Part of the data
1. Change the date on the card type time
sec_cars.Boarding_time = pd.to_datetime(sec_cars.Boarding_time,format='%Y年%m月')
The first parameter is a function #to_datetime incoming date (and the date for obtaining the original format of the original data) ,, second parameter is the format used to format
2. Change the price of new cars float
sec_cars.New_price = sec_cars.New_price.str[:-1].astype('float')
NOTE: astype () is a function of the type cast
Whether the skewness and kurtosis 3. disposable statistical numerical variables, and the data are "heavy tail spike" feature
#挑出所有数值型变量
num_variables = sec_cars.columns[sec_cars.dtypes!='object'][1:]

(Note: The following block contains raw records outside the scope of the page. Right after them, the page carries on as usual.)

Lemma din_range gs s g : holds gs s -> g ∈ gs -> is_short (g_type g) -> (length (g_data g) <= 140 * 512)%nat ->
  in_range (din_of g).
Proof.
  intros H Hg Ht Hl. split; cbn [din_of d_type d_major d_minor d_nlink d_size d_addrs];
    [done|unfold is_short; lia..|lia|by rewrite addrs_length|].
  - unfold g_addrs. apply Forall_app. split.
    + apply Forall_fmap, Forall_forall. intros j _. cbn. destruct (decide (j < length (g_blocks g))%nat) as [Hj|Hj].
      * destruct (addr_some gs s g j H Hg Hj) as (b & _ & -> & Hb). lia.
      * rewrite addr_none by lia. lia.
    + apply Forall_singleton. destruct (g_ind g) as [b|] eqn:E; cbn [from_option id]; [|lia].
      destruct (holds_range gs g s b H Hg); [|lia]. unfold used. rewrite E. apply elem_of_app. right. by apply list_elem_of_singleton.
Qed.

Lemma ino_change l1 g g' l2 j : ino (l1 ++ g' :: l2) j =
  if decide (j = S (length l1)) then din_of g' else ino (l1 ++ g :: l2) j.
Proof.
  unfold ino. destruct j as [|k]; [done|]. case_decide as E.
  - injection E as ->. by rewrite list_lookup_middle.
  - destruct (decide (k < length l1)%nat); [by rewrite !lookup_app_l|]. rewrite !lookup_app_r by lia.
    destruct (k - length l1)%nat eqn:Ek; [lia|]. done.
Qed.

Lemma Forall_swap {A} (P : A -> Prop) l1 x y l2 : Forall P (l1 ++ x :: l2) -> P y -> Forall P (l1 ++ y :: l2).
Proof. intros H Hy. apply Forall_app in H as [H1 H2]. apply Forall_cons in H2 as [_ H2]. apply Forall_app. split; [done|]. by constructor. Qed.

Lemma iappend_ok l1 g l2 s p : full (l1 ++ g :: l2) s -> (length l1 < 207)%nat ->
  (length (g_data g) + length p <= 140 * 512)%nat ->
  (59 + cost (length (g_data g) + length p) + length (all_used (l1 ++ l2)) <= 1000)%nat ->
  exists s' g', iappend (Z.of_nat (S (length l1))) p s = Ok (tt, s') /\ full (l1 ++ g' :: l2) s' /\
    g_data g' = g_data g ++ p /\ g_type g' = g_type g.
Proof.
  intros [H Ht Hs Hc Hi Hb Hlow] Hi1 Hmax Hroom. assert (Hg : g ∈ l1 ++ g :: l2) by (apply elem_of_app; right; left).
  assert (Htg : tight g) by (rewrite Forall_forall in Ht; by apply Ht).
  assert (Hsg : is_short (g_type g)) by (rewrite Forall_forall in Hs; by apply Hs).
  destruct (iappend_loop_ok l1 l2 (length p) p g s (din_of g) H Htg eq_refl (le_n _) Hmax Hroom)
    as (s1 & g' & E1 & H1 & [K1 K2] & T1 & D1 & Y1).
  assert (Hl' : (length (g_data g') <= 140 * 512)%nat) by (rewrite D1, length_app; done).
  destruct (winode_ok _ s1 (S (length l1)) (din_of g') H1) as (s' & E2 & H2 & F2 & B2 & I2 & L2); [lia| |].
  { apply (din_range _ s1 g' H1); [apply elem_of_app; right; left|by rewrite Y1|done]. }
  exists s', g'. split_and!; [| |done|done].
  - unfold iappend. rewrite (bind_Ok _ _ _ _ _ (rinode_run _ s (S (length l1)) H ltac:(lia))), Hi by lia.
    replace (ino (l1 ++ g :: l2) (S (length l1))) with (din_of g) by (unfold ino; by rewrite list_lookup_middle).
    cbn [din_of d_size]. rewrite xint_small by lia. rewrite (bind_Ok _ _ _ _ _ E1), xint_small by lia.
    rewrite <- E2. f_equal. unfold set_size, with_addrs, din_of. cbn. by rewrite Y1.
  - split; [done|by apply (Forall_swap _ _ g)|apply (Forall_swap _ _ g); [done|by rewrite Y1]| | | |].
    + rewrite F2, K1, Hc, !length_app. done.
    + intros j Hj. rewrite I2 by done. rewrite (ino_change l1 g). case_decide; [done|]. rewrite <- Hi by done.
      unfold inode_at. f_equal. apply K2. dlia.
    + rewrite L2, K2 by lia. done.
    + intros b Hb1 Hb2. rewrite L2, K2 by lia. by apply Hlow.
Qed.
Lemma chunk_at (ls : list (list Z)) j x :
  Forall (fun l => length l = 16%nat) ls -> ls !! j = Some x ->
  take 16 (drop (16 * j) (concat ls)) = x.
Proof.
  intros HF. revert j. induction HF as [|l ls Hl HF IH]; intros j Hj; [done|].
  cbn [concat]. destruct j as [|j].
  - injection Hj as ->. rewrite Nat.mul_0_r, drop_0. rewrite <- Hl. apply take_app_length.
  - replace (16 * S j)%nat with (length l + 16 * j)%nat by lia.
    rewrite drop_app_add. by apply IH.
Qed.

Lemma entries_16 names z : Forall (fun l => length l = 16%nat) (entries names ++ replicate z no_entry).
Proof.
  apply Forall_app. split; [|by apply Forall_replicate].
  do 2 (apply Forall_cons_2; [done|]). apply Forall_lookup. intros i x Hx.
  rewrite list_lookup_imap in Hx. destruct (names !! i); [|done]. injection Hx as <-.
  apply mk_dirent_length.
Qed.

Lemma fread_sub V d data off n :
  fread V d 0 (length data) = data -> (off + n <= length data)%nat ->
  fread V d (Z.of_nat off) n = take n (drop off data).
Proof.
  intros Hd Hn. rewrite <- Hd at 1.
  replace (length data) with (off + (n + (length data - off - n)))%nat at 1 by lia.
  rewrite !fread_app, Z.add_0_l. rewrite drop_app_length'.
  - rewrite take_app_length'; [done|]. unfold fread. by rewrite length_fmap, length_seq.
  - unfold fread. by rewrite length_fmap, length_seq.
Qed.

Lemma mk_dirent_inum k n : 0 <= k < 2 ^ 16 -> de_inum (mk_dirent k n) = k.
Proof.
  intros Hk. unfold de_inum, mk_dirent, getn. rewrite drop_0, take_app_length'.
  - rewrite of_to_le. by apply Z.mod_small.
  - by rewrite to_le_length.
Qed.

Lemma mk_dirent_name k n : length n = 14%nat -> de_name (mk_dirent k n) = n.
Proof.
  intros Hn. unfold de_name, mk_dirent. rewrite drop_app_length'.
  - by rewrite <- Hn, firstn_all.
  - by rewrite to_le_length.
Qed.

Lemma fname_stored n : Forall (fun c => c <> 0) (strip n) -> fname (name_bytes n) = take 14 (strip n).
Proof.
  intros Hn. unfold fname, name_bytes. change (Z.to_nat DIRSIZ) with 14%nat.
  rewrite cprefix_strncpy, <- (cprefix_nonzero (strip n) [] 14) by done.
  apply cprefix_shift. intros k _. unfold cstr. rewrite !Nat.add_0_l.
  destruct (decide (k < length (strip n))%nat).
  - by rewrite app_nth1.
  - rewrite app_nth2, nth_overflow by lia. by destruct (k - length (strip n))%nat as [|[|?]].
Qed.

Lemma find_idx_seq {A} (P : nat -> bool) (Q : A -> bool) (l : list A) k :
  (forall j x, l !! j = Some x -> P (k + j)%nat = Q x) ->
  find_idx P (seq k (length l)) = find_idx Q l.
Proof.
  revert k. induction l as [|x l IH]; intros k H; [done|]. cbn [length seq find_idx].
  pose proof (H 0%nat x eq_refl) as H0. rewrite Nat.add_0_r in H0. rewrite H0.
  destruct (Q x); [done|]. rewrite IH; [done|].
  intros j y Hj. rewrite <- (H (S j) y Hj). f_equal. lia.
Qed.

(** Whether an entry is for [e]. *)
Definition entry_for (e x : list Z) : bool :=
  negb (de_inum x =? 0) && bool_decide (take 14 e = fname (de_name x)).

(** The name of a file on the image: the programs of the build have an
    underscore before it. *)
Definition listed (n : list Z) : list Z := if n is 95 :: n' then n' else n.

Lemma strip_listed n : strip n = listed n.
Proof.
  destruct n as [|c n]; [done|]. cbn [strip]. destruct (Z.eqb_spec c 95) as [->|Hc]; [done|].
  unfold listed. repeat (case_match; try done).
Qed.

(** Whether the file [n] has the name [e], of which 14 characters count. *)
Definition stored_as (e n : list Z) : bool := bool_decide (take 14 e = take 14 (listed n)).

Lemma find_stored e names z k :
  (k + length names < 1000)%nat -> (0 < k)%nat ->
  Forall (fun n => Forall (fun c => c <> 0) (strip n)) names ->
  find_idx (entry_for e)
    (imap (fun i n => mk_dirent (Z.of_nat (k + i)) (name_bytes n)) names ++ replicate z no_entry) =
  find_idx (stored_as e) names.
Proof.
  intros Hk H0 HF. revert k Hk H0. induction HF as [|n names Hn HF IH]; intros k Hk H0.
  - induction z as [|z IHz]; [done|]. cbn. unfold fmap in IHz. cbn in IHz. by rewrite IHz.
  - cbn [imap app find_idx length] in *. unfold entry_for at 1. rewrite Nat.add_0_r.
    rewrite mk_dirent_inum, mk_dirent_name, fname_stored by (done || apply length_strncpy || lia).
    rewrite strip_listed. fold (stored_as e n). destruct (Z.eqb_spec (Z.of_nat k) 0); [lia|]. cbn [negb andb].
    destruct (stored_as e n); [done|]. rewrite <- (IH (S k)) by lia. do 3 f_equal.
    apply imap_ext. intros i x _. unfold compose. do 2 f_equal. lia.
Qed.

[! sec_cars.dtypes = 'object'] means no reading field type is a field object, returns a list of fields satisfies the condition;
[1:] represents a content list acquiring the second to the last from the list, that is, to achieve the purpose of removing Boarding_time this date field.
Define a function to calculate skewness and kurtosis
def skew_kurt(x):
skewness = x.skew() #计算偏度值
kurtsis = x.kurt() #计算峰度值
# return pd.Series([skewness,kurtsis],index=['Skew','kurt'])
pd.Series([skewness,kurtsis],index=['Skew','kurt'])
#返回偏度值和峰度值组成的
#print(sec_cars[num_variables].apply(func=skew_kurt,axis=0))#对数值型数据和刚刚的字段进行调用函数计算
4. For character data
print (sec_cars.describe (include = [ ' object'])) # of data for statistical character described.
In general, recently wrote an article a little absent-minded, too many things, writing articles quality is not good, then have to correct the wrong job.